*Exercise:* Please transcribe the data exactly, with nothing left out.
+ + + + +
Lemma s32_id z : - 2 ^ 31 ≤ z < 2 ^ 31 → s32 z = z.
Proof. intros. unfold s32. rewrite Z.mod_small; lia. Qed.
Lemma s32_add a b : s32 (s32 a + b) = s32 (a + b).
Proof. unfold s32. mod_lia. Qed.
Lemma s32_range z : - 2 ^ 31 ≤ s32 z < 2 ^ 31.
Proof. unfold s32. mod_lia. Qed.
Lemma u32_add a b : u32 (u32 a + b) = u32 (a + b).
Proof. unfold u32. apply Zplus_mod_idemp_l. Qed.

Lemma mouse_bytes3 m : zlen (mbytes m) = 3 → ∃ x y z, mbytes m = [x; y; z].
Proof.
  intros Hl. destruct (mbytes m) as [|x [|y [|z [|]]]]; rewrite ?zlen_cons, ?zlen_nil in Hl; try lia; eauto.
  pose proof (zlen_nonneg l). lia.
Qed.
Lemma stray_feed m b : mouse_ready m → has b 0x08 = false →
  ∃ m', mouse_feed [b] m = Some m' ∧ mouse_ready m' ∧ after_packets m m' [].
Proof.
  intros (Hst & Hlen & Hc & Hx & Hy) Hb. destruct (mouse_bytes3 m Hlen) as (v0 & v1 & v2 & El).
  clear Hlen. destruct m as [c x y bt st l sf]. cbn in Hst, Hc, Hx, Hy, El. subst st l.
  cbn [mouse_feed]. unfold mouse_byte. cbn -[has s32 u32 Z.pow]. rewrite Hb. cbn.
  eexists. split; [done|]. unfold mouse_ready, after_packets. cbn.
  rewrite !Z.add_0_r, u32_small, !s32_id, orb_false_r by lia. repeat split; done || lia.
Qed.
Lemma mouse_byte0 c x y bt l sf b v0 v1 v2 : l = [v0; v1; v2] → has b 0x08 = true →
  mouse_byte b (Mouse c x y bt 0 l sf) = Some (Mouse c x y bt 1 [b; v1; v2] sf).
Proof. intros -> Hb. unfold mouse_byte. cbn -[has s8 s32 u32 ld8]. by rewrite Hb. Qed.
Lemma mouse_byte1 c x y bt sf b v0 v1 v2 :
  mouse_byte b (Mouse c x y bt 1 [v0; v1; v2] sf) = Some (Mouse c x y bt 2 [v0; b; v2] sf).
Proof. reflexivity. Qed.
Lemma mouse_byte2 c x y bt sf b v0 v1 v2 :
  mouse_byte b (Mouse c x y bt 2 [v0; v1; v2] sf) =
    Some (Mouse (u32 (c + 1)) (s32 (x + s8 v1)) (s32 (y + s8 b)) (Z.land v0 7) 0 [v0; v1; b] true).
Proof.
  unfold mouse_byte. cbn [mstate mbytes].
  change (splice [v0; v1; v2] 2 [b]) with (Some [v0; v1; b]). cbn -[has s8 s32 u32 ld8 Z.land].
  rewrite (ld8_eq _ 0 v0), (ld8_eq _ 1 v1), (ld8_eq _ 2 b) by done. reflexivity.
Qed.
Lemma packet_feed m b0 b1 b2 : mouse_ready m → item_ok (Packet b0 b1 b2) →
  ∃ m', mouse_feed [b0; b1; b2] m = Some m' ∧ mouse_ready m' ∧
    after_packets m m' [Moved (Z.land b0 0x07) (s8 b1) (s8 b2)].
Proof.
  intros (Hst & Hlen & Hc & Hx & Hy) (H0 & H1 & H2 & Hb). destruct (mouse_bytes3 m Hlen) as (v0 & v1 & v2 & El).
  clear Hlen. destruct m as [c x y bt st l sf]. cbn in Hst, Hc, Hx, Hy, El. subst st.
  cbn [mouse_feed]. rewrite (mouse_byte0 _ _ _ _ _ _ _ _ _ _ El Hb). cbn [mbind option_bind].
  rewrite mouse_byte1. cbn [mbind option_bind]. rewrite mouse_byte2. cbn [mbind option_bind].
  eexists. split; [done|]. unfold mouse_ready, after_packets. cbn -[s8 s32 u32 Z.land Z.pow].
  rewrite !Z.add_0_r, orb_true_r. pose proof (u32_range (c + 1)).
  pose proof (s32_range (x + s8 b1)). pose proof (s32_range (y + s8 b2)).
  split; [|done]. split; [done|]. split; [done|]. split; [done|]. split; done.
Qed.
+ + + + +
*Response area:*
Lemma s32_id z : - 2 ^ 31 ≤ z < 2 ^ 31 → s32 z = z.
Proof. intros. unfold s32. rewrite Z.mod_small; lia. Qed.
Lemma s32_add a b : s32 (s32 a + b) = s32 (a + b).
Proof. unfold s32. mod_lia. Qed.
Lemma s32_range z : - 2 ^ 31 ≤ s32 z < 2 ^ 31.
Proof. unfold s32. mod_lia. Qed.
Lemma u32_add a b : u32 (u32 a + b) = u32 (a + b).
Proof. unfold u32. apply Zplus_mod_idemp_l. Qed.

Lemma mouse_bytes3 m : zlen (mbytes m) = 3 → ∃ x y z, mbytes m = [x; y; z].
Proof.
  intros Hl. destruct (mbytes m) as [|x [|y [|z [|]]]]; rewrite ?zlen_cons, ?zlen_nil in Hl; try lia; eauto.
  pose proof (zlen_nonneg l). lia.
Qed.
Lemma stray_feed m b : mouse_ready m → has b 0x08 = false →
  ∃ m', mouse_feed [b] m = Some m' ∧ mouse_ready m' ∧ after_packets m m' [].
Proof.
  intros (Hst & Hlen & Hc & Hx & Hy) Hb. destruct (mouse_bytes3 m Hlen) as (v0 & v1 & v2 & El).
  clear Hlen. destruct m as [c x y bt st l sf]. cbn in Hst, Hc, Hx, Hy, El. subst st l.
  cbn [mouse_feed]. unfold mouse_byte. cbn -[has s32 u32 Z.pow]. rewrite Hb. cbn.
  eexists. split; [done|]. unfold mouse_ready, after_packets. cbn.
  rewrite !Z.add_0_r, u32_small, !s32_id, orb_false_r by lia. repeat split; done || lia.
Qed.
Lemma mouse_byte0 c x y bt l sf b v0 v1 v2 : l = [v0; v1; v2] → has b 0x08 = true →
  mouse_byte b (Mouse c x y bt 0 l sf) = Some (Mouse c x y bt 1 [b; v1; v2] sf).
Proof. intros -> Hb. unfold mouse_byte. cbn -[has s8 s32 u32 ld8]. by rewrite Hb. Qed.
Lemma mouse_byte1 c x y bt sf b v0 v1 v2 :
  mouse_byte b (Mouse c x y bt 1 [v0; v1; v2] sf) = Some (Mouse c x y bt 2 [v0; b; v2] sf).
Proof. reflexivity. Qed.
Lemma mouse_byte2 c x y bt sf b v0 v1 v2 :
  mouse_byte b (Mouse c x y bt 2 [v0; v1; v2] sf) =
    Some (Mouse (u32 (c + 1)) (s32 (x + s8 v1)) (s32 (y + s8 b)) (Z.land v0 7) 0 [v0; v1; b] true).
Proof.
  unfold mouse_byte. cbn [mstate mbytes].
  change (splice [v0; v1; v2] 2 [b]) with (Some [v0; v1; b]). cbn -[has s8 s32 u32 ld8 Z.land].
  rewrite (ld8_eq _ 0 v0), (ld8_eq _ 1 v1), (ld8_eq _ 2 b) by done. reflexivity.
Qed.
Lemma packet_feed m b0 b1 b2 : mouse_ready m → item_ok (Packet b0 b1 b2) →
  ∃ m', mouse_feed [b0; b1; b2] m = Some m' ∧ mouse_ready m' ∧
    after_packets m m' [Moved (Z.land b0 0x07) (s8 b1) (s8 b2)].
Proof.
  intros (Hst & Hlen & Hc & Hx & Hy) (H0 & H1 & H2 & Hb). destruct (mouse_bytes3 m Hlen) as (v0 & v1 & v2 & El).
  clear Hlen. destruct m as [c x y bt st l sf]. cbn in Hst, Hc, Hx, Hy, El. subst st.
  cbn [mouse_feed]. rewrite (mouse_byte0 _ _ _ _ _ _ _ _ _ _ El Hb). cbn [mbind option_bind].
  rewrite mouse_byte1. cbn [mbind option_bind]. rewrite mouse_byte2. cbn [mbind option_bind].
  eexists. split; [done|]. unfold mouse_ready, after_packets. cbn -[s8 s32 u32 Z.land Z.pow].
  rewrite !Z.add_0_r, orb_true_r. pose proof (u32_range (c + 1)).
  pose proof (s32_range (x + s8 b1)). pose proof (s32_range (y + s8 b2)).
  split; [|done]. split; [done|]. split; [done|]. split; [done|]. split; done.
Qed.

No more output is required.